Design-Oriented stakeholder engagement in service ecosystems
通过一项出行即服务生态系统的纵向案例研究,提出了面向设计的利益相关者参与概念,揭示了角色反思的三个层次如何影响利益相关者在服务生态系统设计中的资源投入。
• Introduces the concept of Design-Oriented Stakeholder Engagement (DOSE) in service ecosystem design processes. • Presents a framework for analyzing stakeholder dynamics in service ecosystem design processes. • Identifies role myopia and role uncertainty as barriers to effective DOSE. • Conceptualizes three degrees of role-based reflexivity: self-perceived role, current systemic role and future systemic role. • Demonstrates how varying degrees of reflexivity guide stakeholders’ resource investments in designing service ecosystems. This study investigates the role of stakeholder engagement in service ecosystem design through a longitudinal case study of a mobility-as-a-service ecosystem. The study makes three key contributions to the literature on service ecosystem design and stakeholder engagement.
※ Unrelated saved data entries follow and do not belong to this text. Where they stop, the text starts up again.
Definition _get_dist_bin_color (max_dist : Q) : string :=
  if Qltb max_dist 5000 then "green"
  else if Qltb max_dist 10000 then "blue"
  else if Qltb max_dist 15000 then "purple"
  else if Qltb max_dist 20000 then "orange"
  else "red".

(** ** The map of [offline_map.py], on numeric [lat] / [lon] columns *)

(** [Map._validate_coordinates]: the rows that stay. *)
Definition invalid_lat (c : coord) : bool :=
  Qltb (fst c) (-90) || Qltb 90 (fst c).

Definition invalid_lon (c : coord) : bool :=
  Qltb (snd c) (-180) || Qltb 180 (snd c).

Definition _validate_coordinates (coordinates_df : list coord) : list coord :=
  filter (fun c => negb (invalid_lat c || invalid_lon c)) coordinates_df.

(** [Map.calculate_map_center] *)
Definition calculate_map_center (coordinates_df : list coord) : coord :=
  if (length coordinates_df =? 0)%nat then (0, 0)
  else (Qmean (map fst coordinates_df), Qmean (map snd coordinates_df)).

(** [Series.max()] and [Series.min()] of a numeric column without missing
    values; the empty column gives [NaN], which the callers below never
    reach. *)
Definition column_max (l : list Q) : Q :=
  match l with
  | [] => 0
  | x :: xs => fold_left Qmax xs x
  end.

Definition column_min (l : list Q) : Q :=
  match l with
  | [] => 0
  | x :: xs => fold_left Qmin xs x
  end.

Definition default_zoom : Z := 10.

(** The cascade at the end of [Map.calculate_zoom_level]. *)
Definition zoom_of_range (max_range : Q) : Z :=
  if Qgtb max_range 10 then 5
  else if Qgtb max_range 5 then 7
  else if Qgtb max_range 1 then 9
  else if Qgtb max_range (1 # 2) then 11
  else 13.

(** [Map.calculate_zoom_level] *)
Definition calculate_zoom_level (coordinates_df : list coord) : Z :=
  if (length coordinates_df <? 2)%nat then default_zoom
  else
    let lat_range := column_max (map fst coordinates_df)
                     - column_min (map fst coordinates_df) in
    let lon_range := column_max (map snd coordinates_df)
                     - column_min (map snd coordinates_df) in
    zoom_of_range (Qmax lat_range lon_range).

(** What [Map._add_cotraveler_track] puts on the map for one row, read from
    the row's [coords] and [max_dist].  [TrackError] is the branch
    [except Exception], reached when [max_dist] is [None] and the comparison
    in [_get_dist_bin_color] raises. *)
Inductive track_action : Type :=
| TrackSkipped
| TrackError
| TrackFallbackMarker (location : coord) (color : string)
| TrackPolyline (locations : list coord) (color : string)
                (start_marker end_marker : coord).

Definition _add_cotraveler_track (coords : list coord) (max_dist : option Q)
  : track_action :=
  match coords with
  | [] => TrackSkipped
  | first :: _ =>
      let track_coords := coords in
      match max_dist with
      | None => TrackError
      | Some m =>
          let marker_color := _get_dist_bin_color m in
          if (length track_coords <? 2)%nat then
            TrackFallbackMarker first marker_color
          else
            TrackPolyline track_coords marker_color first (last track_coords first)
      end
  end.

(** ** Data cleaning ([AccessPointClassifier.clean_data])

    [start_dt] and [end_dt] are [None] when no date was given.  The result is
    [None] where the code calls [sys.exit(1)]. *)
Definition nonzero_position (r : detection) : bool :=
  negb (Qeq_bool (latitude r) 0) && negb (Qeq_bool (longitude r) 0).

Definition in_window (start_dt end_dt : Z) (r : detection) : bool :=
  match time_dt r with
  | Some t => (start_dt <=? t)%Z && (t <=? end_dt)%Z
  | None => false
  end.

Definition clean_data (start_dt end_dt : option Z) (df : list detection)
  : option (list detection) :=
  let df1 := filter nonzero_position df in
  match start_dt, end_dt with
  | Some s, Some e =>
      let df2 := filter (in_window s e) df1 in
      match df2 with
      | [] => None
      | _ :: _ => Some df2
      end
  | _, _ => Some df1
  end.

(** ** Group keys: pairs of a MAC and an SSID *)

Definition key_eqb (a b : string * string) : bool :=
  String.eqb (fst a) (fst b) && String.eqb (snd a) (snd b).

(** The order of tuples of strings. *)
Definition key_leb (a b : string * string) : bool :=
  if String.eqb (fst a) (fst b) then String.leb (snd a) (snd b)
  else String.leb (fst a) (fst b).

Fixpoint insert_key (x : string * string) (l : list (string * string))
  : list (string * string) :=
  match l with
  | [] => [x]
  | y :: ys => if key_leb x y then x :: y :: ys else y :: insert_key x ys
  end.

Definition key_dec (a b : string * string) : {a = b} + {a <> b}.
Proof. decide equality; apply string_dec. Defined.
First, we conceptualize design-oriented stakeholder engagement (DOSE) as a stakeholder’s level of resource investments and expenses in design and non-design processes toward a focal design object. This framework reveals how stakeholders’ varying resource endowments manifest across both design processes (reflexivity and reformation) and non-design processes (reproduction). Second, we identify that stakeholders’ reflexive capabilities manifest in three degrees – focused on self-perceived role, current systemic role, and future systemic role – with those stakeholders who are capable of systemic reflection demonstrating higher voluntary resource investments than those who focused solely on their current roles. Third, we identify role myopia and role uncertainty as barriers that impede higher degrees of reflexivity, explaining differences in stakeholders’ resource investments and engagement levels throughout the design process.